Lorsqu’il revint, peu de temps après, Marie-Cannelle avait ôté ses chaussures et ses chaussettes, ainsi que son manteau et son pull, tous aussi trempés les uns que les autres. Elle sentait que la pluie avait pénétré toutes les couches de vêtements, jusqu’à ses os. Bien qu’assise à côté de la cheminée, sur une serviette que lui avait tendue Liam avant de disparaître, elle ne parvenait pas à se réchauffer.

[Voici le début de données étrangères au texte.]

Lemma SFdiv_nonneg_spec x y :
  finite_nonneg x = true -> finite_nonneg y = true -> (0 < B2Q y)%Q ->
  rounds_nonneg (B2Q x / B2Q y) (SFdiv 53 1024 x y).
Proof.
  intros Hx Hy Hpos.
  destruct y as [sy|sy| |[|] my ey]; cbn [finite_nonneg B2Q] in *; try discriminate; try lra.
  destruct x as [sx|sx| |[|] mx ex]; cbn [finite_nonneg B2Q] in *; try discriminate.
  - left. split; [reflexivity|]. apply nearest_self. cbn [SFdiv B2Q].
    unfold Qdiv. ring.
  - apply round_spec_nonneg. pose proof (SFdiv_finite_spec false mx ex false my ey) as H.
    cbn [xorb] in H. revert H.
    assert (E : (inject_Z (Z.pos mx) * pow2 ex / (inject_Z (Z.pos my) * pow2 ey) ==
                 1 * inject_Z (Z.pos mx) * pow2 ex / (1 * inject_Z (Z.pos my) * pow2 ey))%Q).
    { pose proof (pow2_pos ey). assert (0 < inject_Z (Z.pos my))%Q by reflexivity.
      field. split; lra. }
    apply round_spec_ext. exact E.
Qed.

Lemma digits2_pos_iter m d : digits2_pos (Pos.iter xO m d) = (digits2_pos m + d)%positive.
Proof.
  induction d as [|d IH] using Pos.peano_ind.
  - cbn. lia.
  - rewrite Pos.iter_succ. cbn [digits2_pos]. rewrite IH. lia.
Qed.

Lemma iter_xO_value m d : Z.pos (Pos.iter xO m d) = Z.pos m * 2 ^ Z.pos d.
Proof.
  change (Pos.iter xO m d) with (shift_pos d m). rewrite shift_pos_correct.
  rewrite Zpower_pos_nat, Zpower_nat_Z, positive_nat_Z. lia.
Qed.

Lemma shl_align_value m e e' :
  e' <= e ->
  Z.pos (fst (shl_align m e e')) = Z.pos m * 2 ^ (e - e') /\ snd (shl_align m e e') = e'.
Proof.
  intros H. unfold shl_align. destruct (e' - e) as [|d|d] eqn:Ed; cbn [fst snd]; try lia.
  - replace (e - e') with 0 by lia. split; lia.
  - rewrite iter_xO_value. replace (e - e') with (Z.pos d) by lia. split; reflexivity.
Qed.

Lemma binary_round_spec s m e :
  round_spec s (inject_Z (Z.pos m) * pow2 e) (binary_round 53 1024 s m e).
Proof.
  unfold binary_round. change (fexp 53 1024) with fexp64. set (E := fexp64 (Z.pos (digits2_pos m) + e)).
  unfold shl_align. destruct (E - e) as [|d|d] eqn:Ed.
  - apply binary_round_aux_spec; [lia|reflexivity|]. cbn [Zdigits2]. fold E. lia.
  - apply binary_round_aux_spec; [lia|reflexivity|]. cbn [Zdigits2]. fold E. lia.
  - apply binary_round_aux_spec; [lia| |].
    + cbn [inbetween]. rewrite iter_xO_value, inject_Z_mult.
      replace e with (Z.pos d + E) at 1 by lia. rewrite pow2_split by lia. ring.
    + cbn [Zdigits2]. rewrite digits2_pos_iter, Pos2Z.inj_add.
      replace (Z.pos (digits2_pos m) + Z.pos d + E) with (Z.pos (digits2_pos m) + e) by lia.
      fold E. lia.
Qed.

Lemma aligned_value m e e' :
  e' <= e ->
  (inject_Z (Z.pos (fst (shl_align m e e'))) * pow2 e' == inject_Z (Z.pos m) * pow2 e)%Q.
Proof.
  intros H. destruct (shl_align_value m e e' H) as [-> _].
  rewrite inject_Z_mult. replace e with ((e - e') + e') at 2 by lia.
  rewrite pow2_split by lia. ring.
Qed.

(** ** Subtraction and addition of values that are not below zero *)
Lemma SFsub_nonneg_spec x y :
  finite_nonneg x = true -> finite_nonneg y = true -> (B2Q y <= B2Q x)%Q ->
  rounds_nonneg (B2Q x - B2Q y) (SFsub 53 1024 x y).
Proof.
  intros Hx Hy Hle.
  destruct x as [sx|sx| |[|] mx ex]; cbn [finite_nonneg] in Hx; try discriminate;
  destruct y as [sy|sy| |[|] my ey]; cbn [finite_nonneg] in Hy; try discriminate.
  - left. split; [destruct sx, sy; reflexivity|]. apply nearest_self.
    destruct sx, sy; cbn [SFsub B2Q]; ring.
  - exfalso. cbn [B2Q] in Hle. pose proof (pow2_pos ey).
    assert (0 < inject_Z (Z.pos my))%Q by reflexivity. nra.
  - left. split; [exact Hx|]. apply nearest_self. cbn [SFsub B2Q]. ring.
  - cbn [SFsub cond_Zopp].
    set (ez := Z.min ex ey).
    pose proof (aligned_value mx ex ez ltac:(lia)) as HX.
    pose proof (aligned_value my ey ez ltac:(lia)) as HY.
    set (X := Z.pos (fst (shl_align mx ex ez))) in *.
    set (Y := Z.pos (fst (shl_align my ey ez))) in *.
    cbn [B2Q] in *. pose proof (pow2_pos ez) as HP.
    assert (Hd : (inject_Z (X - Y) * pow2 ez == 1 * inject_Z (Z.pos mx) * pow2 ex
                   - 1 * inject_Z (Z.pos my) * pow2 ey)%Q).
    { unfold Z.sub. rewrite inject_Z_plus, inject_Z_opp. lra. }
    assert (HXY : Y <= X).
    { destruct (Z_le_gt_dec Y X); [assumption|exfalso].
      assert (Hlt : X < Y) by lia. rewrite Zlt_Qlt in Hlt.
      assert (inject_Z X * pow2 ez < inject_Z Y * pow2 ez)%Q by (apply Qmult_lt_r; assumption).
      lra. }
    destruct (X - Y) as [|p|p] eqn:Ep; try lia; cbn [binary_normalize].
    + left. split; [reflexivity|]. apply nearest_self. cbn [B2Q]. rewrite <- Hd.
      change (inject_Z 0) with 0%Q. ring.
    + apply round_spec_nonneg. apply (round_spec_ext _ _ _ _ Hd). apply binary_round_spec.
Qed.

— Je n’ai trouvé que ça, dit-il en lui tendant un sous-pull beige, une paire de collants de laine et une blouse tablier en velours vert bouteille.

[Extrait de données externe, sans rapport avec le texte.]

(** A property of the forest that does not depend on the order of the heap
    list and survives a merge holds when the loop ends, and the loop ends
    within [length heap] turns with one tree (none for an empty heap). *)
Lemma merge_loop_invariant (I : list HuffmanNode -> Prop) :
  (forall heap heap', heap ≡ₚ heap' -> I heap -> I heap') ->
  (forall node1 node2 rest, I (node1 :: node2 :: rest) ->
                            I (merge_nodes node1 node2 :: rest)) ->
  forall fuel heap, length heap <= fuel + 1 -> I heap ->
  exists heap', merge_loop fuel heap = Some heap' /\ I heap'
                /\ length heap' = Nat.min 1 (length heap).
Proof.
  intros Hperm Hmerge. induction fuel as [|fuel IH]; intros heap Hlen HI.
  - rewrite merge_loop_exit by lia. exists heap. repeat split; auto. lia.
  - destruct (decide (1 < length heap)) as [Hgt|Hle].
    + destruct (merge_loop_step fuel heap Hgt)
        as (node1 & heap1 & node2 & heap2 & heap3 & _ & _ & _ & H1 & H2 & H3 & ->).
      assert (Hl3 : length heap3 + 1 = length heap).
      { apply Permutation_length in H1, H2, H3. simpl in *. lia. }
      destruct (IH heap3) as (heap' & -> & HI' & Hlen'); [lia| |].
      * apply (Hperm (merge_nodes node1 node2 :: heap2)); [done|].
        apply Hmerge. apply (Hperm heap); [|done]. by rewrite H1, H2.
      * exists heap'. repeat split; auto. lia.
    + rewrite merge_loop_exit by done. exists heap. repeat split; auto. lia.
Qed.

Lemma symbols_merge_nodes (node1 node2 : HuffmanNode) :
  symbols (merge_nodes node1 node2) = symbols node1 ++ symbols node2.
Proof. reflexivity. Qed.

Lemma build_huffman_tree_spec (frequency_table : dict Z) :
  frequency_table <> [] ->
  Forall (fun kv => (0 < kv.2)%Z) frequency_table ->
  exists root, build_huffman_tree frequency_table = Some ([], Some root)
               /\ huffman_shape root /\ symbols root ≡ₚ frequency_table.
Proof.
  intros Hne Hpos. unfold build_huffman_tree.
  destruct (push_leaves_elements frequency_table []) as (heap & -> & Hheap).
  rewrite app_nil_r in Hheap. simpl.
  set (I := fun h : list HuffmanNode =>
              Forall huffman_shape h /\ flat_map symbols h ≡ₚ frequency_table).
  destruct (merge_loop_invariant I) with (fuel := length heap) (heap := heap)
    as (heap' & -> & [Hshape Hsym] & Hlen).
  - intros h h' Hp [H1 H2]. split; [by rewrite <- Hp|]. by rewrite <- Hp.
  - intros n1 n2 rest [H1 H2]. apply Forall_cons in H1 as [Hn1 H1].
    apply Forall_cons in H1 as [Hn2 H1]. split.
    + constructor; [|done]. by constructor.
    + rewrite <- H2. simpl. rewrite !app_assoc. done.
  - lia.
  - split.
    + rewrite Hheap. apply Forall_fmap. eapply Forall_impl; [exact Hpos|].
      intros [c f] H. by constructor.
    + rewrite Hheap. clear. induction frequency_table as [|[c f] ft IH]; simpl; [done|].
      by constructor.
  - simpl. assert (length heap = length frequency_table) as Hl.
    { apply Permutation_length in Hheap. by rewrite length_fmap in Hheap. }
    destruct frequency_table as [|e ft]; [done|]. simpl in Hl. rewrite Hl in Hlen.
    destruct heap' as [|root [|]]; simpl in Hlen; try lia.
    exists root. apply Forall_cons in Hshape as [Hroot _]. simpl in Hsym.
    rewrite app_nil_r in Hsym. done.
Qed.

Il ajouta, comme une excuse :
— C’est à ma grand-mère…
Marie-Cannelle se saisit des vêtements et ses doigts frôlèrent ceux de Liam.
— Mais vous être gelée ! Ne tardez pas d’avantage, à la douche, joli glaçon.
Malgré le froid, Marie-Cannelle sentit la chaleur rougir ses joues. Elle se releva prestement et se dirigea vers la salle de bain. La douche lui fit grand bien. Elle sentait l’eau bouillante couler le long de sa colonne, réchauffant peu à peu les cellules transies de son corps. Les tremblements se firent moins violents, ses dents ne claquaient plus. Et bientôt, elle se sentit prête à quitter le cocon de chaleur qu’elle avait créé dans la salle de bain. Elle enfila à la hâte les vêtements de la grand-mère de Liam, qui étaient un peu grands pour elle. Mais ils avaient le mérite de la tenir au chaud et elle ne devait pas se montrer trop difficile. D’autant qu’une poignée de minutes plus tard, elle serait rentrée chez elle.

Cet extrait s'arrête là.